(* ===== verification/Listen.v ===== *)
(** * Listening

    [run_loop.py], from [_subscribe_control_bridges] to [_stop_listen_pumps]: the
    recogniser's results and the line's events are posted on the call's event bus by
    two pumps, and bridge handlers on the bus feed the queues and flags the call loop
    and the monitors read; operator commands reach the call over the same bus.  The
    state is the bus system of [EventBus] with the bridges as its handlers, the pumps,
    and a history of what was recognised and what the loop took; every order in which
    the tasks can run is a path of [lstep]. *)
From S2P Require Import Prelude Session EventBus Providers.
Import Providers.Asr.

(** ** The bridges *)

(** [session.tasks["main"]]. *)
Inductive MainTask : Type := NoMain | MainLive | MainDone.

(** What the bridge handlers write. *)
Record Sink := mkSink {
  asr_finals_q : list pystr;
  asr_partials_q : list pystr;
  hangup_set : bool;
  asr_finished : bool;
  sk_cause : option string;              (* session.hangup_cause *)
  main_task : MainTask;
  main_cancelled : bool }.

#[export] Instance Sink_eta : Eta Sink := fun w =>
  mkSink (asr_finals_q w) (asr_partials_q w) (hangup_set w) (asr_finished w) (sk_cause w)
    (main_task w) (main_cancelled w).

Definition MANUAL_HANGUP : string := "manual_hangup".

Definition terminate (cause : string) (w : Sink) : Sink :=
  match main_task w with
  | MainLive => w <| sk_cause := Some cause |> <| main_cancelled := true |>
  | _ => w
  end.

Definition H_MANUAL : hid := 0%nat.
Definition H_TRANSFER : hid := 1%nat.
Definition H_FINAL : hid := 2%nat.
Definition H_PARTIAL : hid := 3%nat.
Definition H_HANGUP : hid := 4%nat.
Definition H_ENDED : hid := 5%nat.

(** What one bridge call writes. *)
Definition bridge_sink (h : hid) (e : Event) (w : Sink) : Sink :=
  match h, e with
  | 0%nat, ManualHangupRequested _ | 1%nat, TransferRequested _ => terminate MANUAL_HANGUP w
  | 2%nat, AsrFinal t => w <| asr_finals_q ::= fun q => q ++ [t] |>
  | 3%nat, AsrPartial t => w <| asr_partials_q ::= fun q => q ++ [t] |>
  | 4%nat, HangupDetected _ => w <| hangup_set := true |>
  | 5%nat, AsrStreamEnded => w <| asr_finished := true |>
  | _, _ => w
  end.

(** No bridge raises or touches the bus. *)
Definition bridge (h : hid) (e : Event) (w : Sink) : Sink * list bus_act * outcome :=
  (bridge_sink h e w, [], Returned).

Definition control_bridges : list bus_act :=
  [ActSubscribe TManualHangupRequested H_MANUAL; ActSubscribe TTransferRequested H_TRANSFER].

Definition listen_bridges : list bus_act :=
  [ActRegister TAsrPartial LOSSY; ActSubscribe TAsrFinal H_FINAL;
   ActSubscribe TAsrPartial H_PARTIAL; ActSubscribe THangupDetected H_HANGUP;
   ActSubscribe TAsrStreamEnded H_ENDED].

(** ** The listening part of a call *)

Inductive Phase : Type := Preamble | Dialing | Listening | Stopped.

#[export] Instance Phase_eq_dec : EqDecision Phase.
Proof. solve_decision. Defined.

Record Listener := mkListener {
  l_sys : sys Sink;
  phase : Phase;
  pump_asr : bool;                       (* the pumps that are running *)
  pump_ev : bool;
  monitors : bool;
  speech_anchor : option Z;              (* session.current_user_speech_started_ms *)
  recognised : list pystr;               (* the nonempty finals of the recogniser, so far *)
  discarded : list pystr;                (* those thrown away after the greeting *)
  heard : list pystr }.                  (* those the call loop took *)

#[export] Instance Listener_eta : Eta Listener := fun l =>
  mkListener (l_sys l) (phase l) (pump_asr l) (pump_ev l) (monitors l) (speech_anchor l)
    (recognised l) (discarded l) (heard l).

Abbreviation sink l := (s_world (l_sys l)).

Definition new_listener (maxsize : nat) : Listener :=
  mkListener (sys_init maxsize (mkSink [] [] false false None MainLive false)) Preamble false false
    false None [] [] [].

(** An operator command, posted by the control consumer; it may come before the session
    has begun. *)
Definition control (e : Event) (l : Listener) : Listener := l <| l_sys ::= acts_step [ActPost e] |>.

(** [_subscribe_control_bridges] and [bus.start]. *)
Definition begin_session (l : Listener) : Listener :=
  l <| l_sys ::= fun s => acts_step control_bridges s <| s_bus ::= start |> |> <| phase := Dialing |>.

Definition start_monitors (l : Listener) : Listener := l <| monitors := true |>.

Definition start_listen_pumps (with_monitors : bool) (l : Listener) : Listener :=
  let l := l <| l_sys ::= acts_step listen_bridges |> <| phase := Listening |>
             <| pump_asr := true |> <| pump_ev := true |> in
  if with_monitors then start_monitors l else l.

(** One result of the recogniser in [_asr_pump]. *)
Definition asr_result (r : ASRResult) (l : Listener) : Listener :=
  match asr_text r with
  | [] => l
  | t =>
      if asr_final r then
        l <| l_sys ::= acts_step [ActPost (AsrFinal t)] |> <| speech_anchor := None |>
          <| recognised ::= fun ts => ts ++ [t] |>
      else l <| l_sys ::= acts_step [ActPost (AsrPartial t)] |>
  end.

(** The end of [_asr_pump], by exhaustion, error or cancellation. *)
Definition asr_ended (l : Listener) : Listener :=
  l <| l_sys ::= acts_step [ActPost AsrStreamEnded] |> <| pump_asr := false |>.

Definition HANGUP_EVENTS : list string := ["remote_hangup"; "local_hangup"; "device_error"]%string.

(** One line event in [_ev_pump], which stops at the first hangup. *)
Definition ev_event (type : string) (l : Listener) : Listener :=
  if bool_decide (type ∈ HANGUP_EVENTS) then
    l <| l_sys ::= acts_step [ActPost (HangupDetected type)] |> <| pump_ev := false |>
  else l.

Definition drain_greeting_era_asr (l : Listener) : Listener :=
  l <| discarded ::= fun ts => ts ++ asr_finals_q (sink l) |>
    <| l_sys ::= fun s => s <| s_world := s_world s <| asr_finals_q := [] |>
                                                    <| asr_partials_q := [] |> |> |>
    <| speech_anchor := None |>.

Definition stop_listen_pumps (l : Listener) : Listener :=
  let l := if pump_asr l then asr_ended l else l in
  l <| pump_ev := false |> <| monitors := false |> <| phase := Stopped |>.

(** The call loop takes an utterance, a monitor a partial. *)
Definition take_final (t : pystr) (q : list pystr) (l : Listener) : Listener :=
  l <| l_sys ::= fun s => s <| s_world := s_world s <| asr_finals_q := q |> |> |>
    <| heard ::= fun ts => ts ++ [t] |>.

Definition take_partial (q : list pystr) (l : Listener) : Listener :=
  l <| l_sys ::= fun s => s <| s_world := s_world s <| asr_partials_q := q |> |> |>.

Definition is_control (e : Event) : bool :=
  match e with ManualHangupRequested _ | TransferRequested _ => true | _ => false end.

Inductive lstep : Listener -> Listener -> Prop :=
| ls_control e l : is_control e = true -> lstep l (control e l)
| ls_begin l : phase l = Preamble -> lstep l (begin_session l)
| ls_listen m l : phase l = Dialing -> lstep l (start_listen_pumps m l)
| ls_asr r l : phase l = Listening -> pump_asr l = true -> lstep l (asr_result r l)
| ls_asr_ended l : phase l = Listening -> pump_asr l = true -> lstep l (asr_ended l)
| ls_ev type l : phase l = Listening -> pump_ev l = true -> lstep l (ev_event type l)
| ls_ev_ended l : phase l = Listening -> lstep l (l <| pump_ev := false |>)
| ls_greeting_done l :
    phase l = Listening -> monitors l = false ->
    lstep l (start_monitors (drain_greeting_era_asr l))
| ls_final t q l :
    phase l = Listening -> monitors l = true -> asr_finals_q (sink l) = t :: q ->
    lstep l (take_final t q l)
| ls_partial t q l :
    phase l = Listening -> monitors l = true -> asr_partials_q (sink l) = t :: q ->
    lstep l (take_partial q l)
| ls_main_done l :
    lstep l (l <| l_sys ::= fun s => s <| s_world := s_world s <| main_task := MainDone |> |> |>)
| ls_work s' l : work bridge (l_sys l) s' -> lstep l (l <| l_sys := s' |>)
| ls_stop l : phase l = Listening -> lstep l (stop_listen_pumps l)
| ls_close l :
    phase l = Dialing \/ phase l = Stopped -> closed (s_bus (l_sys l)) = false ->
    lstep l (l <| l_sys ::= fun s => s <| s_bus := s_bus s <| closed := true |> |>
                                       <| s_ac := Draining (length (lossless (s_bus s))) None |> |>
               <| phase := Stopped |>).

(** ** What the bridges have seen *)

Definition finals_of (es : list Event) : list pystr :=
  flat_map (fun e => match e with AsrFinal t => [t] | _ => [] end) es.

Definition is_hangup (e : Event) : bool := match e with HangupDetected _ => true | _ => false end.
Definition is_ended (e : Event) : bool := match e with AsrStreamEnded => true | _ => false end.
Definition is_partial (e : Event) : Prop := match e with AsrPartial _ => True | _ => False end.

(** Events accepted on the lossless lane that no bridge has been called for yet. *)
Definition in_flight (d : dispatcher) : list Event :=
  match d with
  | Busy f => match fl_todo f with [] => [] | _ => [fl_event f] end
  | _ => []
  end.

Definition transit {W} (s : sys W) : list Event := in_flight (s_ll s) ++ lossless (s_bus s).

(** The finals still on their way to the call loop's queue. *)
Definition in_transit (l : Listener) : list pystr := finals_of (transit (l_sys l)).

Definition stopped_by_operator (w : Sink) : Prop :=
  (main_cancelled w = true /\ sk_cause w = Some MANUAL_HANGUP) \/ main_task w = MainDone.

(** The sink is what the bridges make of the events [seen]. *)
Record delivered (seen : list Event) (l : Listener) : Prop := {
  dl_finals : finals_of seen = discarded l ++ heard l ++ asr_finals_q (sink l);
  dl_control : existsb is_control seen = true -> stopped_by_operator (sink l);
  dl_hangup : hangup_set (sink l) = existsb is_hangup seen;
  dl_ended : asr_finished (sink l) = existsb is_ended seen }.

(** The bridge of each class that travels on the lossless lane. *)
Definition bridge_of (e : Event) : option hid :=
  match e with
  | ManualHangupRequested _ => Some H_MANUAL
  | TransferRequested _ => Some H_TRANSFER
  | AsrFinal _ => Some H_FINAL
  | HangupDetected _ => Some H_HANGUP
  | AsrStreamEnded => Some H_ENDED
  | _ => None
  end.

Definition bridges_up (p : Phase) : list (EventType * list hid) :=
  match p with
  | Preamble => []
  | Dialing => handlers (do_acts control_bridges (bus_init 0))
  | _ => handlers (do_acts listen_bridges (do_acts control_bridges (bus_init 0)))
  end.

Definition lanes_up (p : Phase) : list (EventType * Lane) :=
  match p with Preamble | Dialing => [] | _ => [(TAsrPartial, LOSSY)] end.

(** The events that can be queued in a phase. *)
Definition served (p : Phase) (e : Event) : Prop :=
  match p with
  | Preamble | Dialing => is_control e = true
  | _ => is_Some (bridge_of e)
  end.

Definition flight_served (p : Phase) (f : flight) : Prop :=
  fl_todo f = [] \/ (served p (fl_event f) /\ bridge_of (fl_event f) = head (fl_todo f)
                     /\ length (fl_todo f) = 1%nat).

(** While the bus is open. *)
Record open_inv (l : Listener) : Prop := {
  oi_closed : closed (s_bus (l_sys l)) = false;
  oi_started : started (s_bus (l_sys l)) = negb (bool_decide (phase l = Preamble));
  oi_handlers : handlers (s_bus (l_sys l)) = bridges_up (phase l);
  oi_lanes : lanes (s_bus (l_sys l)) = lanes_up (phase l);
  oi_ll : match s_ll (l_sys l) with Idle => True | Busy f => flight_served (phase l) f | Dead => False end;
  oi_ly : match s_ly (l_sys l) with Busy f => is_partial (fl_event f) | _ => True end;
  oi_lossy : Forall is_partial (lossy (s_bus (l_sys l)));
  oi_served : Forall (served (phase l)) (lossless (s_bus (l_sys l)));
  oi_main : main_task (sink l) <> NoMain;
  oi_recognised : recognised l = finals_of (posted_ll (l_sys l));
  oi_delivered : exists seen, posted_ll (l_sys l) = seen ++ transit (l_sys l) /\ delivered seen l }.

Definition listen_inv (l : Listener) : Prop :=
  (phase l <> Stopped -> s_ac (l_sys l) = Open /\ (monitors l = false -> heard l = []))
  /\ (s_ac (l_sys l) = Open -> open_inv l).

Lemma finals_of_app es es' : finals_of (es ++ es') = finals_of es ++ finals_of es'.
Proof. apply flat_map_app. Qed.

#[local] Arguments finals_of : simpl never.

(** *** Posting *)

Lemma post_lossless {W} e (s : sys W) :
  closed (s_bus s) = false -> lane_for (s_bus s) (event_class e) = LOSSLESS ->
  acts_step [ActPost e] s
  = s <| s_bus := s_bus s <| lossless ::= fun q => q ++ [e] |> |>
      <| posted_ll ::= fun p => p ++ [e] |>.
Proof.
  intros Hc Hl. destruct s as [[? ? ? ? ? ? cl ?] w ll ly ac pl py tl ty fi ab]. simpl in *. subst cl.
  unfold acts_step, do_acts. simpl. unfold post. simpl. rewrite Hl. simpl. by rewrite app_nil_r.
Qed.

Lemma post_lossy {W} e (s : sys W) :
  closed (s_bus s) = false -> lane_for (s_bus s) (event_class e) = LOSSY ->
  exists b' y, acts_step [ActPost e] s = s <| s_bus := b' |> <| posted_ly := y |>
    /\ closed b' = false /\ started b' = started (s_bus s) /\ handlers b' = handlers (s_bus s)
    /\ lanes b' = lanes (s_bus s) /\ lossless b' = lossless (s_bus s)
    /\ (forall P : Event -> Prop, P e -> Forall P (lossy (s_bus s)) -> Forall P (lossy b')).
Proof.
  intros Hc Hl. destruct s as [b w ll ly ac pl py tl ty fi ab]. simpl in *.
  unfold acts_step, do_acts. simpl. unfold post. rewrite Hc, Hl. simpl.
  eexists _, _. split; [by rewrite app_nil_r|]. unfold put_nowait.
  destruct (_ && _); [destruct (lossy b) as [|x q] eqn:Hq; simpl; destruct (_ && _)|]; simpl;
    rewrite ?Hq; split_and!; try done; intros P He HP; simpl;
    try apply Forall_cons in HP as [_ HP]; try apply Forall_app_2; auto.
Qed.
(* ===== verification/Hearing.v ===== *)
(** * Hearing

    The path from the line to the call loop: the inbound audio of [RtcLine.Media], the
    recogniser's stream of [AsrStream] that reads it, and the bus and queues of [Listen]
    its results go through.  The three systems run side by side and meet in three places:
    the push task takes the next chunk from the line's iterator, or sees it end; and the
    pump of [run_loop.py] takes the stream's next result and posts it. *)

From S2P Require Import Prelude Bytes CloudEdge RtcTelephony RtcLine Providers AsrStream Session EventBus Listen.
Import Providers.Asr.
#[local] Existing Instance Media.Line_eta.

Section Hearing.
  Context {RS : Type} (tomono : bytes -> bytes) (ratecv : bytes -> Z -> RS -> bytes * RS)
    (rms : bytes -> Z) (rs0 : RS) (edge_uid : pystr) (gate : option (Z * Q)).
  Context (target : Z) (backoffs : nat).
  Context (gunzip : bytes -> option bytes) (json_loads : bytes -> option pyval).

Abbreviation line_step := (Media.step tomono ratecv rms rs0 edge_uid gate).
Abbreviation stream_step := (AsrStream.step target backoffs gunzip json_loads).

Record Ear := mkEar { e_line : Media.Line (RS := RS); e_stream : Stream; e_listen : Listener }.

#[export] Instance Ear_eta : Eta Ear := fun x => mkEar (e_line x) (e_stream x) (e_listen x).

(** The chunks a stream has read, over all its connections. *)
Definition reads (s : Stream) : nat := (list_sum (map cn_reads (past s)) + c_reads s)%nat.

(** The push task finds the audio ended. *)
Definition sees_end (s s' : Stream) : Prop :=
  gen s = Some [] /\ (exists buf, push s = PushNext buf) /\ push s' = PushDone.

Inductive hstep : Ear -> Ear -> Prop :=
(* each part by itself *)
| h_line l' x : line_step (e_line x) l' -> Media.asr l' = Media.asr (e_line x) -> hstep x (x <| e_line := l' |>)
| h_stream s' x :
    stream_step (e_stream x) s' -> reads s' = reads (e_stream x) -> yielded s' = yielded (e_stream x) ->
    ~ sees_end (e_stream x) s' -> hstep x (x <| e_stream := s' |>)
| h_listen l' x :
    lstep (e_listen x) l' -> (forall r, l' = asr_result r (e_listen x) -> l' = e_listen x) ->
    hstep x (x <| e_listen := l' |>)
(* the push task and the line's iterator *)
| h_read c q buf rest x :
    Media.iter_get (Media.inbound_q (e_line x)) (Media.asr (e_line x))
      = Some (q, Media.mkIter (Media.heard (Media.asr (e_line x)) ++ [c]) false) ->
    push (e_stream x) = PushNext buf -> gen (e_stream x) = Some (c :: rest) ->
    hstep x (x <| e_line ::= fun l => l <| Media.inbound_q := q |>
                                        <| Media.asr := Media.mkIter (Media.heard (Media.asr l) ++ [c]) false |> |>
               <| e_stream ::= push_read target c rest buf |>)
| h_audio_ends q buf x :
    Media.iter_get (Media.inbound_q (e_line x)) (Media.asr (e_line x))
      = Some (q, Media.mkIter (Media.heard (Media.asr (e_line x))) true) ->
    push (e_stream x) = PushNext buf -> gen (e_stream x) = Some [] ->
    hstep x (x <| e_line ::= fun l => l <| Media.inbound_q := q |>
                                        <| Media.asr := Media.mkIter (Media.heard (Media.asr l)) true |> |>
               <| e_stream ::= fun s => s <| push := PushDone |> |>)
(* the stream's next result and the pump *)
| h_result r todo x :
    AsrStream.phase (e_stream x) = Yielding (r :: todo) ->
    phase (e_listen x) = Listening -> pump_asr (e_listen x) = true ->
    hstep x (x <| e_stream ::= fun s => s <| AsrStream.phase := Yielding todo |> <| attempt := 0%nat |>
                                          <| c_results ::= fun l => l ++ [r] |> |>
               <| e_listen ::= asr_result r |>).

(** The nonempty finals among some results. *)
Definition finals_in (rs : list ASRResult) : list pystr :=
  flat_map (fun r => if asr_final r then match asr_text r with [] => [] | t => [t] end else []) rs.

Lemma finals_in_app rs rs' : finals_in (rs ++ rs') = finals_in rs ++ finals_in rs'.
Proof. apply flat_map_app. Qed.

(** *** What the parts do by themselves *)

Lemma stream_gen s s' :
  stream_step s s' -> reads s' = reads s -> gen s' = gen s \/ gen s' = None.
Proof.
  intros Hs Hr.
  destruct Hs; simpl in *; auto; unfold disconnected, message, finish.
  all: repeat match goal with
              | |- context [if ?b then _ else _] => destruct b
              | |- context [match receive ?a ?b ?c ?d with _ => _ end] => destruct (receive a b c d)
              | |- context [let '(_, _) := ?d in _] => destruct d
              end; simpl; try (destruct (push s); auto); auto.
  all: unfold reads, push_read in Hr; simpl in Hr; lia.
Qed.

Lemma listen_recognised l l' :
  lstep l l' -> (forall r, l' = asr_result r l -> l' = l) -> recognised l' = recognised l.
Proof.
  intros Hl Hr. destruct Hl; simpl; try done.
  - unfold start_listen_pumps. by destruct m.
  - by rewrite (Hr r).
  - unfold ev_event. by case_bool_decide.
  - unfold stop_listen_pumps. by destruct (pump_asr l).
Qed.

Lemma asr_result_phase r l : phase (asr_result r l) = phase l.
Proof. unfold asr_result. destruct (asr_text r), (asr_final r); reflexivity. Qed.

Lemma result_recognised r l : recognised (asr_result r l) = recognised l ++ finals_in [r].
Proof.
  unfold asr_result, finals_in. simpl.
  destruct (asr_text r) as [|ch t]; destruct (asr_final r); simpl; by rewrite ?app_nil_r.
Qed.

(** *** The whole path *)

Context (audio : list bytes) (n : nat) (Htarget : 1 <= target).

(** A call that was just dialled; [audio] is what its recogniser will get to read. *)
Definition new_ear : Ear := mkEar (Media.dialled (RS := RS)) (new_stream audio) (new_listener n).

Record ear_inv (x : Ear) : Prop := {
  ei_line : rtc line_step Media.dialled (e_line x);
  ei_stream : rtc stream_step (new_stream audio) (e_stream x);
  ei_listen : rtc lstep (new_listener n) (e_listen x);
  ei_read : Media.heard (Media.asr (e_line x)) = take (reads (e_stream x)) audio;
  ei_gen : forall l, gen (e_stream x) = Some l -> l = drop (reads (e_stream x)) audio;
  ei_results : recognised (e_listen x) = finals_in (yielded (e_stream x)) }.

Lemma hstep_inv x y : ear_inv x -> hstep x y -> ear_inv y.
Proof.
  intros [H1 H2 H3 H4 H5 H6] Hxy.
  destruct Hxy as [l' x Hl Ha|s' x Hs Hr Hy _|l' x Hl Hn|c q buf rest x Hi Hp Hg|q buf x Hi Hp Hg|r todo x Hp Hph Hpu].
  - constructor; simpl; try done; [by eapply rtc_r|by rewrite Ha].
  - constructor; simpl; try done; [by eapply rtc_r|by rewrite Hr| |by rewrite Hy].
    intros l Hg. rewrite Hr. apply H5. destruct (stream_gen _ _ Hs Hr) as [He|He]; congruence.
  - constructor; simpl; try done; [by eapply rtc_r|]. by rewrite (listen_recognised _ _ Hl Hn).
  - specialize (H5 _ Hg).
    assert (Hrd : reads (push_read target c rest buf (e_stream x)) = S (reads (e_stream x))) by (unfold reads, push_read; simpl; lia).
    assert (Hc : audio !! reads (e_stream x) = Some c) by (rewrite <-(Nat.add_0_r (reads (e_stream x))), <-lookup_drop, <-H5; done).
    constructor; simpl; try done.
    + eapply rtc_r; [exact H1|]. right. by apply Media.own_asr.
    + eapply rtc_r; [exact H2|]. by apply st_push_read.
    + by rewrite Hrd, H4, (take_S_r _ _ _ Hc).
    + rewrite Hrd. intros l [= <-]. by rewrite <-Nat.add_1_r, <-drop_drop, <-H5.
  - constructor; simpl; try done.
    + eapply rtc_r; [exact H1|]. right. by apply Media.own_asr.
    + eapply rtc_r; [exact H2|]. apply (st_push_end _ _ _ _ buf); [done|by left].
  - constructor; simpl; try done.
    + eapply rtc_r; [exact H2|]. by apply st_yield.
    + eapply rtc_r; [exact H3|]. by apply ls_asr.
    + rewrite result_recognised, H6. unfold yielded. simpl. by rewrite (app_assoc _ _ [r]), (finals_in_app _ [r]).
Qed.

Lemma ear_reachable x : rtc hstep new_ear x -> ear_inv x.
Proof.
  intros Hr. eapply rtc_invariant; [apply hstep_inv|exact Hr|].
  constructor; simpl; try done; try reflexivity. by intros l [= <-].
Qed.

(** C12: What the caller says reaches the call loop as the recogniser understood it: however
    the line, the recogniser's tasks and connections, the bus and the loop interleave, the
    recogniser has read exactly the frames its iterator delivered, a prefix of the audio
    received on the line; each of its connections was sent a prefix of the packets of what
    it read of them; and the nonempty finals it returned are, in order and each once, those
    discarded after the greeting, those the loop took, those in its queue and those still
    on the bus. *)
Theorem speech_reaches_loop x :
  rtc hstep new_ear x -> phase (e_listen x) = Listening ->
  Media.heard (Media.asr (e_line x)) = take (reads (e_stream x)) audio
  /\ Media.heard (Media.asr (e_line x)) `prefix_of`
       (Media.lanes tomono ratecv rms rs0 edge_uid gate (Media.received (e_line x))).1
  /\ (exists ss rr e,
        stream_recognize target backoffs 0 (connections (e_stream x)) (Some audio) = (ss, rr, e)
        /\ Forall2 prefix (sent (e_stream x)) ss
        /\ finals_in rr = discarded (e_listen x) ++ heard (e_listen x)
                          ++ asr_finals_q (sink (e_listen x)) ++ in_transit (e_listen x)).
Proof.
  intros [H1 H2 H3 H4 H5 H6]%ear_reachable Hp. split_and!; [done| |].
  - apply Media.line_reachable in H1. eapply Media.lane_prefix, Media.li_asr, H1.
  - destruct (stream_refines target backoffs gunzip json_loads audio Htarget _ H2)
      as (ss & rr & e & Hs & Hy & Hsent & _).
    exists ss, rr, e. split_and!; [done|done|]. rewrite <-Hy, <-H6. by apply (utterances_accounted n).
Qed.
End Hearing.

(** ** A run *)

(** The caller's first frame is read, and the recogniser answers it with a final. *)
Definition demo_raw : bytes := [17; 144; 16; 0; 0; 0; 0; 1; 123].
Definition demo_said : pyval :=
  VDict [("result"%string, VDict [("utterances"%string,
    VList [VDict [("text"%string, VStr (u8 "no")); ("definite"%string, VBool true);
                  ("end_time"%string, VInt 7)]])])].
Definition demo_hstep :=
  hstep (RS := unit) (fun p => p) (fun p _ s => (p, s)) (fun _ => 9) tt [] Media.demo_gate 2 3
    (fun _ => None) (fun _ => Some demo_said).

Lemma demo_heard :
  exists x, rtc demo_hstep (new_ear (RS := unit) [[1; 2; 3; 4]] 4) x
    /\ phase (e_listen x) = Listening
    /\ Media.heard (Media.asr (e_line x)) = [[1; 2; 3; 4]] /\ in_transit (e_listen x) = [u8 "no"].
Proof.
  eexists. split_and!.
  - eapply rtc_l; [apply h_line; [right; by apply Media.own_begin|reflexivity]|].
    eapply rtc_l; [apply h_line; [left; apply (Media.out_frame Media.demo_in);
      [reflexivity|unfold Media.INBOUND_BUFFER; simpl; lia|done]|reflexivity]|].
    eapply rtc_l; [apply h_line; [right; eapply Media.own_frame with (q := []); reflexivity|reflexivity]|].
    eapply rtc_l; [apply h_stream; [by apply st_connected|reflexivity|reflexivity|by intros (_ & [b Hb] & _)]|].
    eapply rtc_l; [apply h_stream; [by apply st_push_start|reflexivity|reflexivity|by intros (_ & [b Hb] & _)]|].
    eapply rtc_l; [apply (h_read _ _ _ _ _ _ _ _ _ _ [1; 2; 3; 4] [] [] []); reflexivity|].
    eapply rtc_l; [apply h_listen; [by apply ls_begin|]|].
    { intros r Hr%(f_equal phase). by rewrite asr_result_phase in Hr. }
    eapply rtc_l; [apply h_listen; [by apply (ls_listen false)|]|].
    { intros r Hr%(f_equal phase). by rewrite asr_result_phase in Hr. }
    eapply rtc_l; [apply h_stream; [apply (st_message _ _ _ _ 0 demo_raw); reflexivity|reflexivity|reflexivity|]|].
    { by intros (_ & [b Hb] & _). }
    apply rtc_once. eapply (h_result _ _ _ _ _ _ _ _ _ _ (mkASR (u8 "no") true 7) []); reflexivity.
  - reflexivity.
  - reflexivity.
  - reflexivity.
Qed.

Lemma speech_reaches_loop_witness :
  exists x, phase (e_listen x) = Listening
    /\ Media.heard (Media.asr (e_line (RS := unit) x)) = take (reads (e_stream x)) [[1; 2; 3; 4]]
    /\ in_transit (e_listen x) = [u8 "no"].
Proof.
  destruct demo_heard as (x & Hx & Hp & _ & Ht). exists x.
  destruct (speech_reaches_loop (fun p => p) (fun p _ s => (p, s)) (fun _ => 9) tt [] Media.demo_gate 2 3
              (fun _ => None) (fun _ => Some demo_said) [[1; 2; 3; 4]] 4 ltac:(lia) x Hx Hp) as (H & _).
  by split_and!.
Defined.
= = = =
◆ **WHAT IS REQUIRED**:
From the records above, reproduce exactly the lines from the one with "phase : Phase;" to the one with "#[export] Instance Listener_eta", both included, and no others.

◆ **SOLUTION TO THE EXERCISE**:
  phase : Phase;
  pump_asr : bool;                       (* the pumps that are running *)
  pump_ev : bool;
  monitors : bool;
  speech_anchor : option Z;              (* session.current_user_speech_started_ms *)
  recognised : list pystr;               (* the nonempty finals of the recogniser, so far *)
  discarded : list pystr;                (* those thrown away after the greeting *)
  heard : list pystr }.                  (* those the call loop took *)

#[export] Instance Listener_eta : Eta Listener := fun l =>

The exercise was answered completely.